Thursday, July 20, 2006

South African politicians and the feel-good history of Africa

Ever since the postmodern/poststructuralist French philosophers, Jacques Derrida and Michel Foucault, equated truth with art, the world has witnessed a plethora of revisionist attempts by the West to placate its self-induced feelings of guilt vis a vis its self-determined non-humanist treatment of other races and their places. It is therefore hardly surprising that the 'conquered' in history have grasped this self-recriminatory attitude with both hands (and feet), and are exploiting it like a hooker who has stumbled on a shipload full of gold-laden sailors on an around-the-world-in-eighty-days voyage. It goes without saying that modern popular culture is feasting on this cornucopian quagmire of bad conscience on the part the West.

Kevin Costner's Dances with Wolves showed us that cowboys were the barbaric eco-unfriendly murderers who slaughtered the nature-loving and peaceful Red Indians. Jane Seymour's Dr Quinn, Medicine Woman, showed us that Afro-Americans were actually part of the higher social strata in 19-century America. And Clive Owen's Arthur showed us that Guinevere was actually a tattooed kick-ass 5 ft 2 feminist killing-machine. Art is art, and one shouldn't take the extravagances of its dramatic-license too seriously. It is only when historical facts are blatantly distorted by powerful people, like politicians, that any intelligent person is morally obligated to take them by their delusionary collars and press their faces to the grindstone of implacable reality.

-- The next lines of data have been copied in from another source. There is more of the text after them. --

(** The segments of a run whose step is positive. *)
Lemma segments_shape :
  0 < step ->
  exists chunks n,
    (forall fuel, (n < fuel)%nat -> split fuel = Some (Ok chunks))
    /\ (forall k c, chunks !! k = Some c ->
          nQ k * step < duration
          /\ AudioChunk.startTime c == Qmax 0 (nQ k * step - overlap)
          /\ AudioChunk.endTime c ==
             AudioChunk.startTime c
             + Qmin chunkDuration (duration - AudioChunk.startTime c)
          /\ AudioChunk.index c = k)
    /\ (forall k, nQ k * step < duration -> (k < length chunks)%nat).
Proof.
  intros Hs. destruct (archimedes duration step Hs) as [n Hn].
  destruct (splitLoop_shape n 0 0%nat [] Hs) as (chunks & Hrun & Hshape & Hlen);
    [lra|].
  exists chunks, n. split; [|split].
  - intros fuel Hf. rewrite split_unfold. apply Hrun, Hf.
  - intros k c Hk. destruct (Hshape k c Hk) as (H1 & H2 & H3 & H4).
    split; [lra|]. split; [|split; [exact H3 | exact H4]].
    rewrite H2. apply Q.max_compat; [reflexivity | ring].
  - intros k Hk. apply Hlen. lra.
Qed.

(** A non-positive step never moves the cursor past a positive duration. *)
Lemma splitLoop_diverges fuel : forall t idx acc,
  step <= 0 -> t < duration -> loop fuel t idx acc = None.
Proof.
  induction fuel as [|fuel IH]; intros t idx acc Hs Ht; [reflexivity|].
  destruct (splitLoop_step t idx acc Ht) as [b Hb]. rewrite Hb.
  apply IH; [exact Hs | lra].
Qed.
End Segmenter.

(** ** The segmenter: coverage *)

Section Coverage.
Variables duration chunkDuration overlap : Q.
Variable chunks : list AudioChunk.t.

Abbreviation step := (chunkDuration - overlap).

Hypothesis valid_overlap : 0 <= overlap.
Hypothesis valid_step : 0 < step.
Hypothesis shape : forall k c, chunks !! k = Some c ->
  nQ k * step < duration
  /\ AudioChunk.startTime c == Qmax 0 (nQ k * step - overlap)
  /\ AudioChunk.endTime c ==
     AudioChunk.startTime c + Qmin chunkDuration (duration - AudioChunk.startTime c)
  /\ AudioChunk.index c = k.
Hypothesis complete : forall k, nQ k * step < duration -> (k < length chunks)%nat.






End Coverage.

(** ** The segmenter: the claims *)

(** The segments of a run on valid parameters, with the facts of
    [Coverage] about them. *)
Lemma valid_run (config : Config.t) (ff : Ffmpeg.t) (audioPath : string)
    (chunkDuration overlap : option Q) (duration : Q) :
  audio_ok ff audioPath duration ->
  default 1 overlap < default 59 chunkDuration ->
  exists chunks,
    split_returns config ff audioPath chunkDuration overlap chunks
    /\ (forall k c, chunks !! k = Some c ->
          nQ k * (default 59 chunkDuration - default 1 overlap) < duration
          /\ AudioChunk.startTime c ==
             Qmax 0 (nQ k * (default 59 chunkDuration - default 1 overlap)
                     - default 1 overlap)
          /\ AudioChunk.endTime c ==
             AudioChunk.startTime c
             + Qmin (default 59 chunkDuration) (duration - AudioChunk.startTime c)
          /\ AudioChunk.index c = k)
    /\ (forall k,
          nQ k * (default 59 chunkDuration - default 1 overlap) < duration ->
          (k < length chunks)%nat).
Proof.
  intros (Hx & Hr & Hp) Hstep.
  destruct (segments_shape config ff audioPath duration (default 59 chunkDuration)
              (default 1 overlap) Hx Hr chunkDuration overlap eq_refl eq_refl Hp)
    as (chunks & n & Hrun & Hshape & Hlen); [lra|].
  exists chunks. split; [exists n; exact Hrun | split; assumption].
Qed.


(** C5, amended.  [splitAudioIntoChunks] checks none of its parameters and
    raises no error for them.  With an audio collaborator that succeeds: for
    [totalDuration <= 0] it returns the empty list; for [totalDuration > 0]
    and [chunkLength <= overlap] it never returns; for [totalDuration > 0]
    and [overlap < 0] (with [chunkLength > overlap]) it returns segments, the
    first of which starts at [- overlap]. *)
Theorem C5_no_parameter_check (config : Config.t) (ff : Ffmpeg.t)
    (audioPath : string) (chunkDuration overlap : option Q) (totalDuration : Q) :
  audio_ok ff audioPath totalDuration ->
  (totalDuration <= 0 ->
   forall fuel, AudioProcessor.splitAudioIntoChunks config ff (S fuel) audioPath
                  chunkDuration overlap = Some (Ok []))
  /\ (0 < totalDuration -> default 59 chunkDuration <= default 1 overlap ->
      forall fuel, AudioProcessor.splitAudioIntoChunks config ff fuel audioPath
                     chunkDuration overlap = None)
  /\ (0 < totalDuration -> default 1 overlap < 0 ->
      default 1 overlap < default 59 chunkDuration ->
      exists c rest,
        split_returns config ff audioPath chunkDuration overlap (c :: rest)
        /\ AudioChunk.startTime c == - default 1 overlap).
Proof.
  intros Hok. pose proof Hok as (Hx & Hr & Hp). split; [|split].
  - intros Hd fuel.
    rewrite (split_unfold config ff audioPath totalDuration _ _ _ _ eq_refl eq_refl Hp).
    apply splitLoop_exit. exact Hd.
  - intros Hd Hstep fuel.
    rewrite (split_unfold config ff audioPath totalDuration _ _ _ _ eq_refl eq_refl Hp).
    apply splitLoop_diverges; [exact Hx | exact Hr | lra | exact Hd].
  - intros Hd Ho Hstep.
    destruct (valid_run config ff audioPath chunkDuration overlap totalDuration
                Hok Hstep) as (chunks & Hrun & Hshape & Hlen).
    assert (H0 : (0 < length chunks)%nat) by (apply Hlen; rewrite nQ_0; lra).
    destruct chunks as [|c rest]; [simpl in H0; lia|].
    exists c, rest. split; [exact Hrun|].
    destruct (Hshape 0%nat c eq_refl) as (_ & H2 & _).
    rewrite H2, nQ_0. qminmax.
Qed.

(** C6, amended.  For [0 < totalDuration <= chunkLength] (and
    [chunkLength > overlap >= 0]) the first segment covers the whole range
    [[0, totalDuration]]; it is the only segment exactly when
    [totalDuration <= chunkLength - overlap]. *)
Theorem C6_short_audio (config : Config.t) (ff : Ffmpeg.t)
    (audioPath : string) (chunkDuration overlap : option Q) (totalDuration : Q) :
  audio_ok ff audioPath totalDuration ->
  0 < totalDuration ->
  totalDuration <= default 59 chunkDuration ->
  0 <= default 1 overlap ->
  default 1 overlap < default 59 chunkDuration ->
  exists c rest,
    split_returns config ff audioPath chunkDuration overlap (c :: rest)
    /\ AudioChunk.startTime c == 0
    /\ AudioChunk.endTime c == totalDuration
    /\ (rest = [] <->
        totalDuration <= default 59 chunkDuration - default 1 overlap).
Proof.
  intros Hok Hd Hshort Ho Hstep.
  destruct (valid_run config ff audioPath chunkDuration overlap totalDuration
              Hok Hstep) as (chunks & Hrun & Hshape & Hlen).
  assert (H0 : (0 < length chunks)%nat) by (apply Hlen; rewrite nQ_0; lra).
  destruct chunks as [|c rest]; [simpl in H0; lia|].
  exists c, rest. split; [exact Hrun|].
  destruct (Hshape 0%nat c eq_refl) as (_ & H2 & H3 & _).
  rewrite nQ_0 in H2.
  assert (Hs : AudioChunk.startTime c == 0) by (rewrite H2; qminmax).
  split; [exact Hs|]. split.
  - rewrite H3, Hs. qminmax.
  - split.
    + intros ->.
      destruct (Qlt_le_dec (default 59 chunkDuration - default 1 overlap)
                  totalDuration) as [H|H]; [|exact H].
      assert (Hk : (1 < length [c])%nat).
      { apply Hlen. rewrite nQ_S, nQ_0. lra. }
      simpl in Hk. lia.
    + intros Hle. destruct rest as [|c' rest]; [reflexivity|].
      destruct (Hshape 1%nat c' eq_refl) as (H1 & _).
      rewrite nQ_S, nQ_0 in H1. lra.
Qed.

The 'most conquered' in recorded history will obviously spin the tallest tales. South Africa is currently the most virulent example of the feel-good fallacy characterizing the current politically-fashionable marathon to 'rewrite' history. Thabo (AIDS-is-not-caused-by-a-virus) Mbeki, the President of South Africa, is desperately trying to underpin his African Renaissance endeavor by firstly, stealing the limelight from the ancient Egyptian Empire who built the only meaningful non-Western and Non-Arab structures that made Africa part of verifiable history (anthropology/archeology). Secondly, he is having a whale of time in/by accusing the West (ala the Black Athena liberal idiocy) of deliberately whitening all the black faces that supposedly adorned all the vases, murals and paintings of the Macedonian, Greek and Roman Empires.

Even if we are forced to swallow the latter unsavory serving of historical un-truths, Mbeki is still left with the rather unenviable task of trying to explain why his hallowed Egyptian-linked forefathers mysteriously forgot the wheels and written language they used once they crossed the equator. This turn of politically-correct historical events is rather sad, but quite true. Mind you, isn't it curiously reminiscent of the fisherman who came back to tell his friends about the 'big one that got away'?

The best example of aestheticism leading truth by the nose is the recently-unveiled statue of King Ndebele in Pretoria, South Africa. This 'real-life' hero is credited with having known the evil intentions of the diabolical white settlers 200 years before he was actually supposed to have been born. Fiction is definitely more palatable than the truth in our 'everybody-is-a-victim' day and age!

It suffices to say that history is being taken for a very bumpy ride by those who have conveniently forgot that it is not a dish best served warm in order to stroke the egos of the faint-hearted. History is nobody's fool, and it will certainly not be bamboozled by the mesmerizing escapism offered by two French philosophers who have all but succeeded in selling guano as croutons to a civilization that has forgot that which has made it the most enlightened and advanced in the history of mankind. The truth, and nothing but the truth!